Work order
Among the lines below, copy exactly those from the one with "End insertion_sort." through the one with "K -> bool) (a", counting both ends.

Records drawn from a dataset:
Fixpoint sort_by (l : list A) : list A :=
  match l with
  | [] => []
  | x :: l' => insert_by x (sort_by l')
  end.

Definition not_after (a b : A) : Prop := lt b a = false.
End insertion_sort.

(** Go's multi-key comparator: compare by [f] unless equal, then by [rest]. *)
Definition then_by {A K : Type} `{EqDecision K} (f : A -> K) (ltK : K -> K -> bool)
    (rest : A -> A -> bool) (a b : A) : bool :=
  if decide (f a = f b) then rest a b else ltK (f a) (f b).

Definition on_key {A K : Type} (f : A -> K) (ltK : K -> K -> bool) (a b : A) : bool :=
  ltK (f a) (f b).

Class StrictTotal {A : Type} (lt : A -> A -> bool) : Prop := {
  st_irrefl : forall a, lt a a = false;
  st_trans : forall a b c, lt a b = true -> lt b c = true -> lt a c = true;
  st_total : forall a b, lt a b = false -> lt b a = false -> a = b
}.

Class StrictWeak {A : Type} (lt : A -> A -> bool) : Prop := {
  sw_asym : forall a b, lt a b = true -> lt b a = false;
  sw_ntrans : forall a b c, lt a b = false -> lt b c = false -> lt a c = false
}.

(** ** De-duplication keeping the first occurrence *)

Fixpoint dedup_key {A K : Type} `{EqDecision K} (key : A -> K) (seen : list K) (l : list A)
    : list A :=
  match l with
  | [] => []
  | x :: l' =>
      if decide (key x ∈ seen) then dedup_key key seen l'
      else x :: dedup_key key (key x :: seen) l'
  end.

Definition append_unique {A : Type} `{EqDecision A} (l : list A) (x : A) : list A :=
  if decide (x ∈ l) then l else l ++ [x].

Written response
End insertion_sort.

(** Go's multi-key comparator: compare by [f] unless equal, then by [rest]. *)
Definition then_by {A K : Type} `{EqDecision K} (f : A -> K) (ltK : K -> K -> bool)
    (rest : A -> A -> bool) (a b : A) : bool :=
  if decide (f a = f b) then rest a b else ltK (f a) (f b).

Definition on_key {A K : Type} (f : A -> K) (ltK : K -> K -> bool) (a b : A) : bool :=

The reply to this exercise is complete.